(** *** Joining and leaving *)

Definition rex_client (n : FrameworkRiakNode) : RiakExplorerClient :=
  NewRiakExplorerClient (Hostname n +:+ ":" +:+ itoa (HTTPPort (n_TaskData n))).

Definition node_fqn (n : FrameworkRiakNode) : string := FullyQualifiedNodeName (n_TaskData n).

Definition join_done (r : JoinReply) : bool :=
  String.eqb (Join_Success r) "ok" || String.eqb (Join_Error r) "not_single_node".

Definition leave_done (r : ForceRemoveReply) : bool :=
  String.eqb (ForceRemove_Success r) "ok" || String.eqb (ForceRemove_Error r) "not_member".

(** The recursive retries; [fuel] bounds the calls. *)
Fixpoint doJoin_fuel (fuel : nat) (oldNode newNode : FrameworkRiakNode) (retry maxRetry : Z) : M E bool :=
  match fuel with
  | O => mblock "out of fuel"
  | S fuel' =>
      if maxRetry <? retry then mret false else
      joinReply ← rex_Join (rex_client oldNode) (node_fqn newNode) (node_fqn oldNode);
      if join_done joinReply.1 then mret true
      else doJoin_fuel fuel' oldNode newNode (retry + 1) maxRetry
  end.

Fixpoint doLeave_fuel (fuel : nat) (stayingNode leavingNode : FrameworkRiakNode) (retry maxRetry : Z) : M E bool :=
  match fuel with
  | O => mblock "out of fuel"
  | S fuel' =>
      if maxRetry <? retry then mret false else
      leaveReply ← ForceRemove (rex_client stayingNode) (node_fqn stayingNode) (node_fqn leavingNode);
      if leave_done leaveReply.1 then mret true
      else doLeave_fuel fuel' stayingNode leavingNode (retry + 1) maxRetry
  end.

Definition retry_fuel (retry maxRetry : Z) : nat := S (Z.to_nat (maxRetry - retry + 1)).

Definition doJoin oldNode newNode retry maxRetry : M E bool :=
  doJoin_fuel (retry_fuel retry maxRetry) oldNode newNode retry maxRetry.
Definition doLeave stayingNode leavingNode retry maxRetry : M E bool :=
  doLeave_fuel (retry_fuel retry maxRetry) stayingNode leavingNode retry maxRetry.

Definition Join (key : string) (frc : FrameworkRiakCluster) : M E FrameworkRiakCluster :=
  newNode ← deref (Nodes frc !! key);
  if negb (CanJoinCluster newNode) then mret (put_node key (Run newNode) frc)
  else if (size (Nodes frc) =? 1)%nat then mret (put_node key (Run newNode) frc)
  else
    keys ← range (Nodes frc);
    joinSuccess ← mfoldl_brk (fun ok oldKey =>
      oldNode ← deref (Nodes frc !! oldKey);
      if CanBeJoined oldNode
      then ok' ← doJoin oldNode newNode 0 5; mret (ok', negb ok')
      else mret (ok, true)) false keys;
    mret (put_node key (Run newNode) frc).

Definition Leave (key : string) (frc : FrameworkRiakCluster) : M E bool :=
  leavingNode ← deref (Nodes frc !! key);
  if (size (Nodes frc) =? 1)%nat then mret false
  else
    keys ← range (Nodes frc);
    mfoldl_brk (fun ok stayKey =>
      stayingNode ← deref (Nodes frc !! stayKey);
      if CanBeLeft stayingNode && negb (String.eqb stayKey key)
      then ok' ← doLeave stayingNode leavingNode 0 5; mret (ok', negb ok')
      else mret (ok, true)) false keys.

(** *** Status updates *)

Definition HandleNodeStatusUpdate (status : TaskStatus) (frc : FrameworkRiakCluster) :
    M E FrameworkRiakCluster :=
  let key := ts_TaskId status in
  match Graveyard frc !! key with
  | Some deadNode => mret frc
  | None =>
      n0 ← deref (Nodes frc !! key);
      let riakNode := set_SlaveID (ts_SlaveId status)
                        (set_TaskStatus (Some status) (set_reconciled true n0)) in
      let frc := put_node key riakNode frc in
      match ts_State status with
      | TASK_STAGING => mret (put_node key (Stage riakNode) frc)
      | TASK_STARTING => mret (put_node key (Start riakNode) frc)
      | TASK_RUNNING => Join key frc
      | TASK_FINISHED =>
          let riakNode := Finish riakNode in
          let frc := put_node key riakNode frc in
          _ ← (if negb (IsRestarting riakNode (c_Generation frc)) then Leave key frc else mret true);
          mret frc
      | TASK_FAILED => mret (put_node key (Fail riakNode) frc)
      | TASK_KILLED =>
          _ ← Leave key frc;
          mret (put_node key (Kill riakNode) frc)
      | TASK_LOST => mret (put_node key (Lost riakNode) frc)
      | TASK_ERROR => mret (put_node key (Error riakNode) frc)
      | TASK_other _ => mret frc
      end
  end.
End operations.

+ + + + + + +

Reproduce verbatim the range of lines that opens the records and closes with the line containing "NewRiakExplorerClient (Hostname n". Omit everything after it.

> _Result of this task_
(** *** Joining and leaving *)

Definition rex_client (n : FrameworkRiakNode) : RiakExplorerClient :=
  NewRiakExplorerClient (Hostname n +:+ ":" +:+ itoa (HTTPPort (n_TaskData n))).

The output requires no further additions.